Asset-sale news was also seen as the catalyst for a rise in the bonds of Stone Energy, whose 6¾% notes due 2014 were seen about 2 points higher at 96 bid, 96.5 offered.

The Lafayette, La.-based independent oil and gas exploration and production operator agreed to sell its assets in the Rocky Mountain region for $575 million.

A trader meantime saw buyer Newfield Exploration's 6 5/8% notes due 2014 down ¼ point to 101.25 bid, 102.25 offered.

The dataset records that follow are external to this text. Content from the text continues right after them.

(** ** The core, as the engine sees it *)

(** The calls of the [Runtime] interface. *)
Inductive Call :=
  | CallSelect (group : string) (via : list string) (node : string)
  | CallClose (group node : string)
  | CallSuppress (providers : list string)
  | CallMode (mode : string).

(** Whether [Select] fails, after the calls made so far. *)
Class Runtime := { select_error : list Call → string → list string → string → option string }.

(** crypto/rand: the bytes of a fresh salt. *)
Class Random := { random_salt : string }.

(** ** Data *)

Record GroupTopology := { gt_Name : string; gt_Now : string; gt_Members : list Node }.

Record AppliedRoutes := {
  ar_Applied : bool;
  ar_Key : string;
  ar_Groups : list string;
  ar_Problems : gmap string Reason;
}.

(** [Topology] without [User], which the engine takes out first. *)
Record Topology `{Yaml} := {
  tp_Groups : list GroupTopology;
  tp_Subscription : SubscriptionLayer;
  tp_Main : string;
  tp_Providers : gmap string (list string);
  tp_Leaves : list string;
  tp_Routes : AppliedRoutes;
}.

Record controlRecord := {
  cr_Control : Control;
  cr_Excluded : gmap string time;
  cr_Switches : list time;
  cr_LastSwitch : time;
}.

(** [&controlRecord{Control: Control{Mode: AutoMode}}]. *)
Definition auto_control : Control :=
  {| ct_Mode := AutoMode; ct_Pin := ""; ct_PinName := ""; ct_PinEnv := "" |}.
Definition new_control : controlRecord :=
  {| cr_Control := auto_control; cr_Excluded := ∅; cr_Switches := []; cr_LastSwitch := zero_time |}.

Record kindState := { kd_kind : string; kd_next : string; kd_votes : Z; kd_netSeq : Z }.

(** [kindState{}]. *)
Definition no_kind : kindState := {| kd_kind := ""; kd_next := ""; kd_votes := 0; kd_netSeq := 0 |}.
(* ===== verification/Flatten.v ===== *)
(** * The topology the host reports: core/rcx_runtime.go and core/proxy.go

    The engine sees each select group of the core as a list of nodes. A
    selector nested in a smart group that nothing else uses is flattened: its
    members become members of the group, with the selectors on the way to
    them, and the engine picks through them. *)

From S2P Require Import Prelude GoText Identity Route Machine ProviderPolicy.

Definition maxFlattenDepth : nat := 4.
Definition globalProxyName : string := GlobalTarget.

(** The rest of what the code asks of mihomo's proxies: a [Selector] adapter,
    [GetProxies(false)] of any group, and what a node is reported with. The
    groups do not change while they are read. *)
Class Selectors `{Mihomo} := {
  Selector : Type;
  px_selector : Proxy → option Selector;
  sl_Name : Selector → string;
  sl_Now : Selector → string;
  sl_Proxies : Selector → list Proxy;
  sl_Providers : Selector → list (string * list Proxy);
  px_all_members : Proxy → option (list Proxy);
  px_TypeName : Proxy → string;
  px_UDP : Proxy → bool;
  px_Addr : Proxy → string;
  px_ProviderName : Proxy → string;
  px_EndpointFingerprint : Proxy → string;
}.

(** A rule, by whether it is a MATCH and where it routes. *)
Record Rule := { ru_match : bool; ru_Adapter : string }.

Definition appendUnique (l : list string) (value : string) : list string :=
  if mem_string value l then l else l ++ [value].

Section flatten.
Context `{Selectors}.

Definition isProxyGroupType (ty : Z) : bool :=
  existsb (Z.eqb ty) [ty_Selector; ty_URLTest; ty_Fallback; ty_Relay; ty_LoadBalance].

Definition proxyGroupNames (nameList : list string) (typeOf : string → option Z) : list string :=
  let isGroup name := match typeOf name with Some ty => isProxyGroupType ty | None => false end in
  let names := filter (λ name, isGroup name = true) nameList in
  if negb (mem_string globalProxyName nameList) && isGroup globalProxyName then globalProxyName :: names else names.

Definition rcxLeaves (proxies : gmap string Proxy) : list string :=
  sorted_strings (map_to_list (filter (λ np, isProxyGroupType (px_Type np.2) ||
    existsb (Z.eqb (px_Type np.2)) [ty_Direct; ty_Reject; ty_RejectDrop; ty_Pass; ty_Compatible; ty_Dns] = false) proxies)).*1.

Definition selector_of (proxies : gmap string Proxy) (name : string) : option Selector := p ← proxies !! name; px_selector p.

(** The select group the final MATCH rule routes to. *)
Definition rcxMainGroup (proxies : gmap string Proxy) (rules : list Rule) : string :=
  match last rules with
  | Some rule =>
      if ru_match rule then
        match selector_of proxies (ru_Adapter rule) with Some _ => ru_Adapter rule | None => EmptyString end
      else EmptyString
  | None => EmptyString
  end.

Definition rcxSelectors (proxies : gmap string Proxy) (names : list string) : list string :=
  filter (λ name, is_Some (selector_of proxies name)) names.

(** How often each name is used by a group or a rule. *)
Definition count (refs : gmap string Z) (name : string) : gmap string Z := <[name := default 0 (refs !! name) + 1]> refs.

Definition rcxReferences (proxies : gmap string Proxy) (groups : list string) (rules : list Rule) : gmap string Z :=
  let uses := groups ≫= λ name,
    if eqs name globalProxyName then []
    else match proxies !! name with
         | Some p => px_Name <$> default [] (px_all_members p)
         | None => []
         end in
  foldl count ∅ (uses ++ (ru_Adapter <$> rules)).

(** Only a nested selector the smart group alone uses is flattened. *)
Definition rcxFlattens (name : string) (refs : gmap string Z) (smart : gset string) (flat : gmap string string) : bool :=
  (default 0 (refs !! name) =? 1) && negb (bool_decide (name ∈ smart)) && negb (bool_decide (is_Some (flat !! name))).

(** What is selected in the end: [steps] turns of the loop. *)
Fixpoint leaf_go (steps : nat) (proxies : gmap string Proxy) (flat : gmap string string) (name : string) : string :=
  match steps with
  | O => name
  | S steps =>
      match flat !! name with
      | None => name
      | Some _ => match selector_of proxies name with
                  | Some selector => leaf_go steps proxies flat (sl_Now selector)
                  | None => name
                  end
      end
  end.

Definition rcxLeaf (proxies : gmap string Proxy) (flat : gmap string string) (name : string) : string :=
  leaf_go (maxFlattenDepth + 1) proxies flat name.

(** A pick of a flattened selector, or inside one, picks its leaf in the
    owner. *)
Definition rcxPickOf (proxies : gmap string Proxy) (flat : gmap string string) (group name : string) : string * string :=
  (default group (flat !! group), rcxLeaf proxies flat name).

Definition rcxNode (proxy : Proxy) : Node :=
  let outbound (s : string) := if px_outbound proxy then s else EmptyString in
  let '(host, _, found) := Cut (px_Addr proxy) ":" in
  {| nd_Name := px_Name proxy; nd_Provider := outbound (px_ProviderName proxy); nd_Type := px_TypeName proxy;
     nd_UDP := px_UDP proxy; nd_Server := if found then host else px_Addr proxy;
     nd_Strong := outbound (px_RouteFingerprint proxy); nd_Endpoint := outbound (px_EndpointFingerprint proxy);
     nd_Entry := EmptyString; nd_NameCountry := EmptyString; nd_Via := [] |}.

(** ** Walking a group *)

(** [fl_seen] tells where the node of a name is in [fl_members]. *)
Record walk_state := {
  fl_flat : gmap string string;
  fl_seen : gmap string nat;
  fl_members : list Node;
  fl_providers : gmap string (list string);
}.

Definition set_flat (st : walk_state) (name group : string) : walk_state :=
  {| st with fl_flat := <[name := group]> (fl_flat st) |}.

(** A server reached twice keeps the shortest path. *)
Definition add_node (st : walk_state) (node : Node) : walk_state :=
  match fl_seen st !! nd_Name node with
  | Some i =>
      match fl_members st !! i with
      | Some old => if (length (nd_Via node) <? length (nd_Via old))%nat then {| st with fl_members := <[i := node]> (fl_members st) |} else st
      | None => st
      end
  | None => {| st with fl_seen := <[nd_Name node := length (fl_members st)]> (fl_seen st);
                       fl_members := fl_members st ++ [node] |}
  end.

Definition add_provider (sl : Selector) (providers : gmap string (list string)) (pd : string * list Proxy) : gmap string (list string) :=
  foldl (λ ps member, if eqs pd.1 (sl_Name sl) then ps
                      else <[px_Name member := appendUnique (default [] (ps !! px_Name member)) pd.1]> ps) providers pd.2.

Definition add_providers (sl : Selector) (st : walk_state) : walk_state :=
  {| st with fl_providers := foldl (add_provider sl) (fl_providers st) (sl_Providers sl) |}.

Section group.
Context (candidate : Proxy → bool) (smart : gset string) (refs : gmap string Z) (name : string).

(** The selector a member is flattened into, if it is. *)
Definition flattens (via : list string) (st : walk_state) (member : Proxy) : option Selector :=
  match px_selector member with
  | Some inner =>
      if bool_decide (name ∈ smart) && negb (eqs name globalProxyName) && (length via <? maxFlattenDepth)%nat &&
         rcxFlattens (px_Name member) refs smart (fl_flat st) then Some inner else None
  | None => None
  end.

(** The function [walk]; [fuel] is one more than the levels left, so it never
    ends before the depth does. *)
Fixpoint walk (fuel : nat) (sl : Selector) (via : list string) (st : walk_state) : walk_state :=
  match fuel with
  | O => st
  | S fuel =>
      add_providers sl
        (foldl (λ st member,
           if eqs name globalProxyName && negb (candidate member) then st
           else match flattens via st member with
                | Some inner => walk fuel inner (via ++ [px_Name member]) (set_flat st (px_Name member) name)
                | None => add_node st {| (rcxNode member) with nd_Via := via |}
                end) st (sl_Proxies sl))
  end.
End group.

Definition walk_fuel : nat := S maxFlattenDepth.

(** ** All the groups *)

Section topology.
Context (policy : option providerPolicy) (proxies : gmap string Proxy) (smart : gset string) (refs : gmap string Z).

Definition global_candidate (p : Proxy) : bool := providerPolicyCandidate (λ name, proxies !! name) policy p.

Record topology_state := {
  ts_groups : list GroupTopology;
  ts_flat : gmap string string;
  ts_providers : gmap string (list string);
}.

Definition add_group (st : topology_state) (name : string) : topology_state :=
  match selector_of proxies name with
  | None => st
  | Some sl =>
      if eqs name globalProxyName && negb (bool_decide (name ∈ smart)) then st
      else
        let w := walk global_candidate smart refs name walk_fuel sl []
                   {| fl_flat := ts_flat st; fl_seen := ∅; fl_members := []; fl_providers := ts_providers st |} in
        {| ts_groups := ts_groups st ++
             [{| gt_Name := name; gt_Now := rcxLeaf proxies (fl_flat w) (sl_Now sl); gt_Members := fl_members w |}];
           ts_flat := fl_flat w; ts_providers := fl_providers w |}
  end.

Definition rcxTopologyOf (names : list string) : topology_state :=
  foldl add_group {| ts_groups := []; ts_flat := ∅; ts_providers := ∅ |} names.
End topology.
End flatten.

Newfield said that it would finance the acquisition initially through its existing credit agreement and after that from asset sales, with the Houston-based energy company looking to shop such non-core holdings as its assets in Bohai Bay, China, its properties in the North Sea and some smaller parcels of drilling rights along the onshore Texas Gulf Coast and the Gulf of Mexico.

Stone said that it would use the deal proceeds to cut debt.

Massey falls on environment accusations

Also out of the energy sphere - although the coal-mining segment rather than the petroleum drillers - came the news that West Virginia-based coaler Massey Energy was being accused of literally thousands of separate violations of the federal Clean Water Act, and could be on the hook for as much as $2.4 billion of fines.

Massey on Monday sought to downplay the extent of the alleged environmental damage caused by its operations in its home base of West Virginia and in Kentucky, and also said that the problems would have little concrete impact on its bottom line.

But traders said that investors weren't buying it, with one of them quoting its 6 7/8% notes due 2013 down 4 points at 93 bid, 94 offered, and its 6 5/8% notes due 2010 one point lower at 99 bid, par offered.

"It was kind of a rough day for them," he said with no small degree of understatement. "Investors see significant environmental risk."

Another trader saw the 6 5/8s off 2½ points at 98.5 bid, 99 offered.

Massey's NYSE-traded shares fell $2.73 (9%) to $27.60.

Chiquita bonds get peeled

A trader said Chiquita Brands International's 7½% notes and its 8 7/8% notes each down ½ point to 92 bid, 93 offered and 96.75 bid, 97.75 offered, respectively.

He cited Moody's Investors Service and Standard & Poor's putting the Cincinnati-based fruit and vegetable importer's ratings under scrutiny for possible downgrades.